Morton – along with other members of IncSoc – also designed costumes for a number of British films, including the wartime production Ships with Wings and post-war movies Maytime in Mayfair and The Astonished Heart. Showcasing the work of couturiers was seen as a way to convince other manufacturers and the general public of the fashion value of utility designs.

===American and ready-to-wear ventures===
After the war, Morton re-opened his couture house, but already recognised that ready-to-wear would be the future of fashion. It was this period of his career when he gained greatest acclaim. In 1953, US manufacturer Hathaway asked Morton to describe a women's range. He copied men's shirts, tailored and adjusted for the female form and made in bright colours with contrasting bowties. The success of this innovation landed him the Time magazine epithet: 'Daring Digby'.

In 1957, Morton closed his London couture house and set up another UK venture Reldan-Digby Morton (later Reldan), with the fashion producer Mick Nadler, who had inherited the company Reldan, (Surname Nadler spelt backwards) from his father Nathan Nadler, who had originally started the company after the First World War from premises in Brick Lane, East London. Reldan invented the capsule collection for Mary Wilson, wife to Harold Wilson, prime minister in the 1960’s. When Mick Nadler died suddenly, Morton took over. The brand was successful on both sides of the Atlantic and created the aura of couture in ready-to-wear styles.

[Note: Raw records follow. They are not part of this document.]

Definition kind_str (t : SunriseTime) : string :=
  match t with
  | Instant _ => INSTANT
  | Zoned _ _ => ZONED
  | Floating _ => FLOATING
  | AllDay _ => ALL_DAY
  | Unknown kind _ => kind
  end.
Definition is_unknown (t : SunriseTime) : bool := match t with Unknown _ _ => true | _ => false end.
Definition is_all_day (t : SunriseTime) : bool := match t with AllDay _ => true | _ => false end.

Definition UNANCHORED_MS : Z := 253370764800000.
Definition PREFILTER_SLACK_MS : Z := 48 * 60 * 60 * 1000.

Inductive Unresolvable := UnknownKind (kind : string) | OutOfRange (value : string).

(** ** The sidecar of an unknown kind *)

Definition RAW_SIDECAR_PREFIX : string := "cbor:".

(** The digit a nibble is written as, and read from. *)
Definition hex_digit (n : Z) : ascii := ascii_of_nat (Z.to_nat (if decide (n < 10) then n + 48 else n + 87)).
Definition hex (b : bytes) : string := string_of_list_ascii (b ≫= λ x, [hex_digit (x / 16); hex_digit (x mod 16)]).
Definition nibble (c : ascii) : option Z :=
  let n := Z.of_nat (nat_of_ascii c) in
  if decide (48 ≤ n ≤ 57) then Some (n - 48) else if decide (97 ≤ n ≤ 102) then Some (n - 97 + 10) else None.

(** [str::strip_prefix]. *)
Fixpoint strip_prefix (p s : string) : option string :=
  match p, s with
  | EmptyString, _ => Some s
  | String c p', String d s' => if ascii_dec c d then strip_prefix p' s' else None
  | String _ _, EmptyString => None
  end.

Fixpoint hex_pairs (cs : list ascii) : option bytes :=
  match cs with
  | c1 :: c2 :: cs' =>
      hi ← nibble c1; lo ← nibble c2; rest ← hex_pairs cs';
      Some (Z.lor (Z.shiftl hi 4) lo :: rest)
  | _ => Some []
  end.

Section time.
(** The calendar library, and the canonical encoder and lenient decoder of
    the unknown fields (modelled in [Cbor]; [encode_raw] is the encoder with
    the failure read as no bytes). *)
Context `{Jiff} (encode_raw : gmap string Value → bytes) (decode_lenient : bytes → option (gmap string Value)).

Definition encode_raw_sidecar (raw : gmap string Value) : string :=
  String.append RAW_SIDECAR_PREFIX (hex (encode_raw raw)).

Definition decode_raw_sidecar (s : string) : option (gmap string Value) :=
  rest ← strip_prefix RAW_SIDECAR_PREFIX s;
  let hex := list_ascii_of_string rest in
  if Nat.even (length hex) then
    bytes ← hex_pairs hex;
    match bytes with
    | [] => Some ∅
    | _ => decode_lenient bytes
    end
  else None.

Definition unknown_anchor (t : SunriseTime) : option Z :=
  match t with
  | Unknown _ raw =>
      match raw !! "at"%string with
      | Some (Text s) => parse_timestamp s
      | _ => None
      end
  | _ => None
  end.

(** [Display]. *)
Definition to_text (t : SunriseTime) : string :=
  match t with
  | Instant at_ => show_timestamp at_
  | Zoned civil tz => String.append (show_civil civil) (String.append "[" (String.append tz "]"))
  | Floating civil => show_civil civil
  | AllDay d => show_date d
  | Unknown kind _ =>
      match unknown_anchor t with
      | Some at_ => String.append (show_timestamp at_) (String.append "[unknown kind " (String.append kind "]"))
      | None => String.append "[unknown kind " (String.append kind "]")
      end
  end.

(** ** Readings *)

Definition to_instant (t : SunriseTime) (tz : TimeZone) : result Unresolvable Z :=
  let civil_in zone dt := ok_or (to_timestamp zone dt) (OutOfRange (to_text t)) in
  match t with
  | Unknown kind _ => ok_or (unknown_anchor t) (UnknownKind kind)
  | Instant at_ => Ok at_
  | Zoned civil name => civil_in (default tz (tz_get name)) civil
  | Floating civil => civil_in tz civil
  | AllDay d => civil_in tz (mkDateTime d midnight)
  end.

Definition resolve_in (t : SunriseTime) (tz : TimeZone) : option Z :=
  match to_instant t tz with Ok at_ => Some at_ | Err _ => None end.

Definition due_in (t : SunriseTime) (tz : TimeZone) : option Z :=
  match t with
  | AllDay d => next ← tomorrow d; to_timestamp tz (mkDateTime next midnight)
  | _ => resolve_in t tz
  end.

Definition day_in (t : SunriseTime) (tz : TimeZone) : option Date :=
  match t with
  | AllDay d => Some d
  | _ => (λ at_, date (to_civil tz at_)) <$> resolve_in t tz
  end.

Definition zone_unknown (t : SunriseTime) : bool :=
  match t with Zoned _ tz => match tz_get tz with None => true | Some _ => false end | _ => false end.

Definition last_instant : Z := default timestamp_max (from_millisecond UNANCHORED_MS).
Definition instant_or_last (t : SunriseTime) (tz : TimeZone) : Z :=
  match to_instant t tz with Ok at_ => at_ | Err _ => last_instant end.

(** ** The storage key *)

Definition edge_index_ms (t : SunriseTime) : Z :=
  let at_edge y := if decide (0 < y) then as_millisecond timestamp_max else as_millisecond timestamp_min in
  match t with
  | Zoned civil _ | Floating civil => at_edge (year (date civil))
  | AllDay d => at_edge (year d)
  | Instant at_ => as_millisecond at_
  | Unknown _ _ => UNANCHORED_MS
  end.

Definition index_ms (t : SunriseTime) : Z :=
  match t with
  | Instant at_ => as_millisecond at_
  | Unknown _ _ => match unknown_anchor t with Some at_ => as_millisecond at_ | None => UNANCHORED_MS end
  | _ => match to_instant t utc with Ok at_ => as_millisecond at_ | Err _ => edge_index_ms t end
  end.

Definition index_key (t : SunriseTime) : option Z :=
  match t with
  | Unknown _ _ => as_millisecond <$> unknown_anchor t
  | _ => Some (index_ms t)
  end.

(** ** The two orders *)

(** [Ordering::then_with]. *)
Definition then_with (c d : comparison) : comparison := match c with Eq => d | _ => c end.

(** [Ord]: storage's order. *)
Definition storage_cmp (a b : SunriseTime) : comparison :=
  then_with (cmp (index_ms a) (index_ms b))
    (then_with (cmp (text_bytes (kind_str a)) (text_bytes (kind_str b)))
       (match a, b with
        | Zoned _ x, Zoned _ y => cmp (text_bytes x) (text_bytes y)
        | Unknown _ x, Unknown _ y =>
            if decide (x = y) then Eq
            else cmp (text_bytes (encode_raw_sidecar x)) (text_bytes (encode_raw_sidecar y))
        | _, _ => Eq
        end)).

Definition cmp_in (a b : SunriseTime) (tz : TimeZone) : comparison :=
  then_with
    (match resolve_in a tz, resolve_in b tz with
     | Some x, Some y => cmp x y
     | Some _, None => Lt
     | None, Some _ => Gt
     | None, None => Eq
     end)
    (then_with (cmp (is_all_day b) (is_all_day a)) (storage_cmp a b)).

(** ** Storage columns *)

Definition to_parts (t : SunriseTime) : Z * string * option string :=
  let tz := match t with
    | Zoned _ tz => Some tz
    | Unknown _ raw => Some (encode_raw_sidecar raw)
    | _ => None
    end in
  (index_ms t, kind_str t, tz).

Definition civil_part (t : SunriseTime) : option string :=
  match t with
  | Zoned civil _ | Floating civil => Some (show_civil civil)
  | AllDay d => Some (show_date d)
  | Instant _ | Unknown _ _ => None
  end.

Definition from_parts (index_ms : Z) (kind : string) (tz civil : option string) : SunriseTime :=
  let at_ := default 0 (from_millisecond index_ms) in
  let utc_civil := to_civil utc at_ in
  let stored_civil := civil ≫= parse_civil in
  if decide (kind = ZONED) then
    let name := default "UTC"%string tz in
    Zoned (default (to_civil (default utc (tz_get name)) at_) stored_civil) name
  else if decide (kind = FLOATING) then Floating (default utc_civil stored_civil)
  else if decide (kind = ALL_DAY) then
    AllDay (match civil ≫= parse_date with
            | Some d => d
            | None => match stored_civil with Some dt => date dt | None => date utc_civil end
            end)
  else if decide (kind = INSTANT) then Instant at_
  else match tz ≫= decode_raw_sidecar with
       | Some raw => Unknown kind raw
       | None => Instant at_
       end.

(** ** Shifts *)

Definition add_civil_days (dt : DateTime) (n : Z) : option DateTime :=
  (λ d, mkDateTime d (time dt)) <$> checked_add (date dt) SpanDays n.

Definition shift_civil_days (t : SunriseTime) (days : Z) (reader : TimeZone) : result Unresolvable SunriseTime :=
  let out_of_range := OutOfRange (to_text t) in
  if span_fits SpanDays days then
    match t with
    | Floating civil => ok_or (Floating <$> add_civil_days civil days) out_of_range
    | Zoned civil tz => ok_or ((λ c, Zoned c tz) <$> add_civil_days civil days) out_of_range
    | AllDay d => ok_or (AllDay <$> checked_add d SpanDays days) out_of_range
    | Instant at_ => ok_or (Instant <$> zoned_add_days reader at_ days) out_of_range
    | Unknown kind _ => Err (UnknownKind kind)
    end
  else Err out_of_range.
End time.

Never a lover of ostentation – he referred to evening wear as debutante clothes – Morton took his love of fine tailoring into menswear, setting up Digby Morton Menswear in 1963 in association with the German chemical firm Hoechst. Here he was able to produce a range of casual "easy-care" clothing, taking advantage of the firm's recently-developed Trevira wash-and-wear fibre, and used the same skill he'd displayed on women's suiting to break conventions.

Morton and his wife retired to the Cayman Islands, where he pursued his interest in painting and became an active member of the island's visual arts society.

==Archive==
Morton's work was exhibited as part of a 2007 Victoria and Albert Museum exhibition called The Golden Age of Couture. His work is also part of the V&A archive.